What is needed: Every entry below is to be retyped exactly as it appears.

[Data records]
(** X11: when the stored document is not a list, [load_logs] either
    takes it for an empty log - this happens exactly for the empty object
    and the empty string - or raises a [TypeError] and changes nothing. *)
Theorem load_logs_not_a_list w (doc : json) :
  files w !! log_file_path (log_manager w) = Some (Document doc) →
  (∀ l, doc ≠ JArr l) →
  ((doc = JObj ∅ ∨ doc = JStr "") ∧
   LogManager.load_logs w
   = (Returned tt,
      set_log_manager (mk_LogManager (log_file_path (log_manager w)) []) w)) ∨
  (doc ≠ JObj ∅ ∧ doc ≠ JStr "" ∧
   ∃ msg, LogManager.load_logs w = (Raised (TypeError msg), w)).
Proof.
  intros Hfile Hnl.
  unfold LogManager.load_logs, try_except, mbind, M_bind, gets, read_json.
  rewrite Hfile. unfold lift.
  destruct doc as [|b|n|s|l|o]; simpl.
  - right. split_and!; [done|done|by eexists].
  - right. split_and!; [done|done|by eexists].
  - right. split_and!; [done|done|by eexists].
  - destruct s as [|c s]; [left; by split; [right|]|].
    right. split_and!; [done|done|by eexists].
  - by destruct (Hnl l).
  - destruct (map_to_list o) as [|[k v] kvs] eqn:Hkv.
    + apply map_to_list_empty_iff in Hkv as ->. left. by split; [left|].
    + right. split_and!; [|done|by eexists].
      intros [= ->]. by rewrite map_to_list_empty in Hkv.
Qed.

Lemma load_logs_not_a_list_witness :
  let w := set_files {[ "operation_logs.json" := Document JNull ]} Demo.world in
  ((JNull = JObj ∅ ∨ JNull = JStr "") ∧
   LogManager.load_logs w
   = (Returned tt,
      set_log_manager (mk_LogManager "operation_logs.json" []) w)) ∨
  (JNull ≠ JObj ∅ ∧ JNull ≠ JStr "" ∧
   ∃ msg, LogManager.load_logs w = (Raised (TypeError msg), w)).
Proof.
  apply (load_logs_not_a_list
           (set_files {[ "operation_logs.json" := Document JNull ]} Demo.world)
           JNull);
    [reflexivity|done].
Defined.

End loading.

Section persistence.

Implicit Types (w : World) (entry : OperationLog.t) (l : list OperationLog.t).

(** The file under the manager's path holds the dicts of exactly the
    entries the manager holds. *)
Definition persisted w : Prop :=
  files w !! log_file_path (log_manager w)
  = Some (Document (JArr (OperationLog.to_dict <$> logs (log_manager w)))).

(** Whatever [load_logs] finds, the world it leaves differs from the one
    it started in by the entries of the manager at most. *)
Lemma load_logs_world w :
  ∃ l, (LogManager.load_logs w).2
       = set_log_manager (mk_LogManager (log_file_path (log_manager w)) l) w.
Proof.
  assert (w = set_log_manager
                (mk_LogManager (log_file_path (log_manager w))
                               (logs (log_manager w))) w) as Hsame
    by by destruct w as [? ? ? ? ? ? ? []].
  unfold LogManager.load_logs, try_except, gets, read_json, lift,
    LogManager.set_logs, modify, raise.
  cbv beta iota delta [mbind M_bind].
  destruct (files w !! log_file_path (log_manager w)) as [[doc|e]|].
  - destruct (outcome_bind _ _ LogManager.parse_logs (LogManager.iterate doc))
      as [l|e]; [by exists l|].
    destruct e;
      first [by exists [] | exists (logs (log_manager w)); exact Hsame].
  - destruct e;
      first [by exists [] | exists (logs (log_manager w)); exact Hsame].
  - by exists [].
Qed.

(** X13: [load_logs] writes nothing: whatever the file holds and
    however the call ends, the files, the console and the manager's path
    are as before, and no id is drawn and the clock is not read. *)
Theorem load_logs_frame w :
  let r := LogManager.load_logs w in
  files r.2 = files w ∧ stdout r.2 = stdout w ∧
  log_file_path (log_manager r.2) = log_file_path (log_manager w) ∧
  uuid_calls r.2 = uuid_calls w ∧ clock_reads r.2 = clock_reads w.
Proof.
  intros r. subst r. destruct (load_logs_world w) as [l ->]. by split_and!.
Qed.

(** A restart on a persisted, well-formed log finds the same log. *)
Lemma restart_persisted w :
  persisted w → well_formed (logs (log_manager w)) →
  LogManager.init (log_file_path (log_manager w)) w = (Returned tt, w).
Proof.
  intros Hp Hl. unfold LogManager.init, mbind, M_bind, modify.
  rewrite (load_logs_stored _ (logs (log_manager w))); [|done|done].
  by destruct w as [? ? ? ? ? ? ? []].
Qed.

(** The world after adding the entries [l] one by one. *)
Definition added w l : World :=
  fold_left (λ w entry, (LogManager.add_log entry w).2) l w.

(** [add_log] when the file can be written. *)
Lemma add_log_run w entry :
  writable w (log_file_path (log_manager w)) →
  LogManager.add_log entry w = (Returned tt, (LogManager.add_log entry w).2) ∧
  writable (LogManager.add_log entry w).2
    (log_file_path (log_manager (LogManager.add_log entry w).2)) ∧
  persisted (LogManager.add_log entry w).2.
Proof.
  intros Hw. unfold writable in *.
  unfold persisted, LogManager.add_log, LogManager.set_logs,
    LogManager.save_logs, gets, modify, write_json.
  cbv beta iota delta [mbind M_bind].
  cbn [log_manager log_file_path logs write_faults set_log_manager].
  rewrite Hw. split_and!; [done|done|]. simpl. apply lookup_insert_eq.
Qed.

Lemma for_each_add_log w l :
  writable w (log_file_path (log_manager w)) →
  Main.for_each l LogManager.add_log w = (Returned tt, added w l).
Proof.
  revert w. induction l as [|entry l IH]; intros w Hw; [done|].
  destruct (add_log_run w entry Hw) as (Hrun & Hw' & _).
  cbn [Main.for_each]. unfold mbind, M_bind. rewrite Hrun.
  by apply IH.
Qed.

Exercise answer:
(** X11: when the stored document is not a list, [load_logs] either
    takes it for an empty log - this happens exactly for the empty object
    and the empty string - or raises a [TypeError] and changes nothing. *)
Theorem load_logs_not_a_list w (doc : json) :
  files w !! log_file_path (log_manager w) = Some (Document doc) →
  (∀ l, doc ≠ JArr l) →
  ((doc = JObj ∅ ∨ doc = JStr "") ∧
   LogManager.load_logs w
   = (Returned tt,
      set_log_manager (mk_LogManager (log_file_path (log_manager w)) []) w)) ∨
  (doc ≠ JObj ∅ ∧ doc ≠ JStr "" ∧
   ∃ msg, LogManager.load_logs w = (Raised (TypeError msg), w)).
Proof.
  intros Hfile Hnl.
  unfold LogManager.load_logs, try_except, mbind, M_bind, gets, read_json.
  rewrite Hfile. unfold lift.
  destruct doc as [|b|n|s|l|o]; simpl.
  - right. split_and!; [done|done|by eexists].
  - right. split_and!; [done|done|by eexists].
  - right. split_and!; [done|done|by eexists].
  - destruct s as [|c s]; [left; by split; [right|]|].
    right. split_and!; [done|done|by eexists].
  - by destruct (Hnl l).
  - destruct (map_to_list o) as [|[k v] kvs] eqn:Hkv.
    + apply map_to_list_empty_iff in Hkv as ->. left. by split; [left|].
    + right. split_and!; [|done|by eexists].
      intros [= ->]. by rewrite map_to_list_empty in Hkv.
Qed.

Lemma load_logs_not_a_list_witness :
  let w := set_files {[ "operation_logs.json" := Document JNull ]} Demo.world in
  ((JNull = JObj ∅ ∨ JNull = JStr "") ∧
   LogManager.load_logs w
   = (Returned tt,
      set_log_manager (mk_LogManager "operation_logs.json" []) w)) ∨
  (JNull ≠ JObj ∅ ∧ JNull ≠ JStr "" ∧
   ∃ msg, LogManager.load_logs w = (Raised (TypeError msg), w)).
Proof.
  apply (load_logs_not_a_list
           (set_files {[ "operation_logs.json" := Document JNull ]} Demo.world)
           JNull);
    [reflexivity|done].
Defined.

End loading.

Section persistence.

Implicit Types (w : World) (entry : OperationLog.t) (l : list OperationLog.t).

(** The file under the manager's path holds the dicts of exactly the
    entries the manager holds. *)
Definition persisted w : Prop :=
  files w !! log_file_path (log_manager w)
  = Some (Document (JArr (OperationLog.to_dict <$> logs (log_manager w)))).

(** Whatever [load_logs] finds, the world it leaves differs from the one
    it started in by the entries of the manager at most. *)
Lemma load_logs_world w :
  ∃ l, (LogManager.load_logs w).2
       = set_log_manager (mk_LogManager (log_file_path (log_manager w)) l) w.
Proof.
  assert (w = set_log_manager
                (mk_LogManager (log_file_path (log_manager w))
                               (logs (log_manager w))) w) as Hsame
    by by destruct w as [? ? ? ? ? ? ? []].
  unfold LogManager.load_logs, try_except, gets, read_json, lift,
    LogManager.set_logs, modify, raise.
  cbv beta iota delta [mbind M_bind].
  destruct (files w !! log_file_path (log_manager w)) as [[doc|e]|].
  - destruct (outcome_bind _ _ LogManager.parse_logs (LogManager.iterate doc))
      as [l|e]; [by exists l|].
    destruct e;
      first [by exists [] | exists (logs (log_manager w)); exact Hsame].
  - destruct e;
      first [by exists [] | exists (logs (log_manager w)); exact Hsame].
  - by exists [].
Qed.

(** X13: [load_logs] writes nothing: whatever the file holds and
    however the call ends, the files, the console and the manager's path
    are as before, and no id is drawn and the clock is not read. *)
Theorem load_logs_frame w :
  let r := LogManager.load_logs w in
  files r.2 = files w ∧ stdout r.2 = stdout w ∧
  log_file_path (log_manager r.2) = log_file_path (log_manager w) ∧
  uuid_calls r.2 = uuid_calls w ∧ clock_reads r.2 = clock_reads w.
Proof.
  intros r. subst r. destruct (load_logs_world w) as [l ->]. by split_and!.
Qed.

(** A restart on a persisted, well-formed log finds the same log. *)
Lemma restart_persisted w :
  persisted w → well_formed (logs (log_manager w)) →
  LogManager.init (log_file_path (log_manager w)) w = (Returned tt, w).
Proof.
  intros Hp Hl. unfold LogManager.init, mbind, M_bind, modify.
  rewrite (load_logs_stored _ (logs (log_manager w))); [|done|done].
  by destruct w as [? ? ? ? ? ? ? []].
Qed.

(** The world after adding the entries [l] one by one. *)
Definition added w l : World :=
  fold_left (λ w entry, (LogManager.add_log entry w).2) l w.

(** [add_log] when the file can be written. *)
Lemma add_log_run w entry :
  writable w (log_file_path (log_manager w)) →
  LogManager.add_log entry w = (Returned tt, (LogManager.add_log entry w).2) ∧
  writable (LogManager.add_log entry w).2
    (log_file_path (log_manager (LogManager.add_log entry w).2)) ∧
  persisted (LogManager.add_log entry w).2.
Proof.
  intros Hw. unfold writable in *.
  unfold persisted, LogManager.add_log, LogManager.set_logs,
    LogManager.save_logs, gets, modify, write_json.
  cbv beta iota delta [mbind M_bind].
  cbn [log_manager log_file_path logs write_faults set_log_manager].
  rewrite Hw. split_and!; [done|done|]. simpl. apply lookup_insert_eq.
Qed.

Lemma for_each_add_log w l :
  writable w (log_file_path (log_manager w)) →
  Main.for_each l LogManager.add_log w = (Returned tt, added w l).
Proof.
  revert w. induction l as [|entry l IH]; intros w Hw; [done|].
  destruct (add_log_run w entry Hw) as (Hrun & Hw' & _).
  cbn [Main.for_each]. unfold mbind, M_bind. rewrite Hrun.
  by apply IH.
Qed.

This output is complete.